When I first heard about Evolution, I had some doubts. Transforming a board game into a palatable mobile experience can be challenging.
However, North Star Digital has succeeded in bringing Evolution to phones, as well as computers. The game launches on mobile on February 12th, but I’ve been enjoying the game on my iPhone for the last week or so.
From the beginning, Evolution has run incredibly well. It’s a smooth, polished game. For most of my time in testing, I was using a pre-release version of the game, with graphics that weren’t quite up to par. However, a recent update before writing improved the graphical fidelity.
The game features a unique art style that looks almost hand-drawn, with some 3D elements scattered through the levels.
My only real complaint in this department was an odd design choice on iOS. The game had a large black bar at the side of my screen (I cropped it out of most of my screenshots as it looked odd). I played the game on a XS, so it looked like the bar was there to keep the game elements away from the notch. Not an ideal solution, but acceptable given the circumstances. However, the bar isn’t anchored to the notch, and if you turn the game the other way, the black bar moves to the bottom of the phone’s display and the notch covers part of the game. Ultimately, it’s a minor complaint, but given the way the game is designed, the black bar should be anchored to the top of the display.
However, graphics are hardly the be all and end all, especially in this game. Evolution is a strategy card game that tasks players with adapting to their ecosystem. In other words, the graphics are fluff around the actual gameplay.
Depending on the game, two to four players start around a watering hole with their ‘species.’ All species start as herbivores, eating food from the watering hole. However, as the game progresses, players draw cards from a central deck. Cards contain special traits you can add to your species, such as ‘cooperation’ which allows your species to share food it collects with another member of your species.
There’s also the carnivore trait. Equipping that on your species means you can no longer enjoy food from the watering hole: instead, you must attack other species in the game.
Each species can take up to three traits.
Cards can also be used to increase your species population — essentially a life counter — and body size. The larger the population, the more food it needs. Bigger species are harder for carnivores to attack.
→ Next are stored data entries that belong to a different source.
(** * notionquiz: the review scheduler and the priority ranker

    A shallow embedding of [src/utils/spacedRepetition.(ts|js)] and
    [src/utils/priority.(ts|js)]:

    - [SpacedRepetition.calculateNextReview], the simplified SM-2 step, over
      IEEE 754 binary64 numbers (the JavaScript [number] type), with
      [Math.max], [Math.min] and [Math.round] as ECMAScript defines them;
    - [SpacedRepetition.getRatingQuality], a property lookup on an object
      literal followed by [?? 2];
    - [Priority.calculatePriority], the additive urgency score, with the two
      clock readings of the source as parameters.

    Definitions come first, then the facts about binary64 arithmetic the
    proofs need, then the properties of the three functions. *)

From Stdlib Require Import ZArith Bool List String Lia.
From Stdlib Require Import Floats.
From Stdlib Require Import Permutation Sorted.
Import ListNotations.

Set Warnings "-inexact-float".

(** ** JavaScript numbers *)

Module JsNumber.

Local Open Scope float_scope.

(** A JavaScript [number] is a binary64 value: Rocq's primitive [float]. *)
Definition number := float.

(** The integer [n] as a number, exact for [|n| <= 2^53]. *)
Definition of_Z (n : Z) : number :=
  match n with
  | Z0 => zero
  | Zpos _ => of_uint63 (Uint63Axioms.of_Z n)
  | Zneg p => - of_uint63 (Uint63Axioms.of_Z (Zpos p))
  end.

(** [Math.max(a, b)]: NaN when either argument is NaN; [+0] is larger
    than [-0]. *)
Definition Math_max (a b : number) : number :=
  if is_nan a || is_nan b then nan
  else if a <? b then b
  else if b <? a then a
  else if get_sign a then b else a.

(** [Math.min(a, b)]: NaN when either argument is NaN; [-0] is smaller
    than [+0]. *)
Definition Math_min (a b : number) : number :=
  if is_nan a || is_nan b then nan
  else if a <? b then a
  else if b <? a then b
  else if get_sign a then a else b.

(** [floor (x + 1/2)] for [x = (-1)^s * m * 2^e] with [e < 0], computed
    exactly on integers. *)
Definition round_half_up (s : bool) (m : positive) (e : Z) : Z :=
  ((2 * cond_Zopp s (Zpos m) + 2 ^ (- e)) / 2 ^ (1 - e))%Z.

(** [Math.round(x)]: the integer closest to [x], ties towards +Infinity;
    NaN, the infinities and the zeros are returned unchanged, and a result
    of zero keeps the sign of [x]. *)
Definition Math_round (x : number) : number :=
  match Prim2SF x with
  | S754_finite s m e =>
      if (0 <=? e)%Z then x
      else
        let n := round_half_up s m e in
        if (n =? 0)%Z then (if s then neg_zero else zero) else of_Z n
  | _ => x
  end.

End JsNumber.

(** ** Spaced repetition (simplified SM-2) *)

Module SpacedRepetition.

Import JsNumber.
Local Open Scope float_scope.

(** [SpacedRepetitionResult] of [shared/types]. *)
Record SpacedRepetitionResult : Set := {
  interval : number;
  easeFactor : number
}.

(** [calculateNextReview(quality, previousInterval, easeFactor)]. *)
Definition calculateNextReview
    (quality previousInterval easeFactor : number) : SpacedRepetitionResult :=
  if quality <? 3 then
    {| interval := 1;
       easeFactor := Math_max 1.3 (easeFactor - 0.2) |}
  else
    let newInterval :=
      if previousInterval =? 0 then 1
      else if previousInterval =? 1 then 3
      else Math_round (previousInterval * easeFactor) in
    let newEaseFactor :=
      easeFactor + (0.1 - (5 - quality) * (0.08 + (5 - quality) * 0.02)) in
    {| interval := Math_min newInterval 60;
       easeFactor := Math_max 1.3 newEaseFactor |}.

(** The call with its default parameters: an argument that is missing (or
    [undefined]) takes [previousInterval = 0], [easeFactor = 2.5]. *)
Definition calculateNextReview_args
    (quality : number) (previousInterval easeFactor : option number)
    : SpacedRepetitionResult :=
  calculateNextReview quality
    (match previousInterval with Some p => p | None => 0 end)
    (match easeFactor with Some e => e | None => 2.5 end).

(** How a call completes: normally, with a value, or abruptly, with an
    exception. *)
Inductive completion (A : Type) : Type :=
| Normal (result : A)
| Throw (message : string).

Arguments Normal {A} result.
Arguments Throw {A} message.

(** A call of [calculateNextReview]. The body has no [throw], and the
    comparisons, the arithmetic and the [Math] functions it applies to its
    numbers raise nothing: every call completes normally. *)
Definition call_calculateNextReview
    (quality previousInterval easeFactor : number)
    : completion SpacedRepetitionResult :=
  Normal (calculateNextReview quality previousInterval easeFactor).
Players can also use cards to create entirely new species if they think the ecosystem can sustain that many creatures.
Finally, at the beginning of each round, players must sacrifice one card to become food. The number in the top left corner of the card determines its food value — some cards increase the food available and others decrease it.
Playing Evolution is a dangerous game of risk. If you’re competing with another herbivore for limited food at the watering hole, choosing how much food to put in the watering hole becomes a calculated decision. Choosing when to adapt is also crucial: not all watering holes can support carnivores.
Ultimately, Evolution is a smart, well-designed game. I found the matches to be challenging and exciting. If you’re a fan of strategy card games, this is an excellent choice, and I highly recommend it.
You can try Evolution on iOS and Android for free, and buy it for $13.25 when it launches on the 12th. It’ll also be available on Steam for $17.49. Plus, North Star Digital will offer a 20 percent discount to anyone who purchases Evolution in its launch week.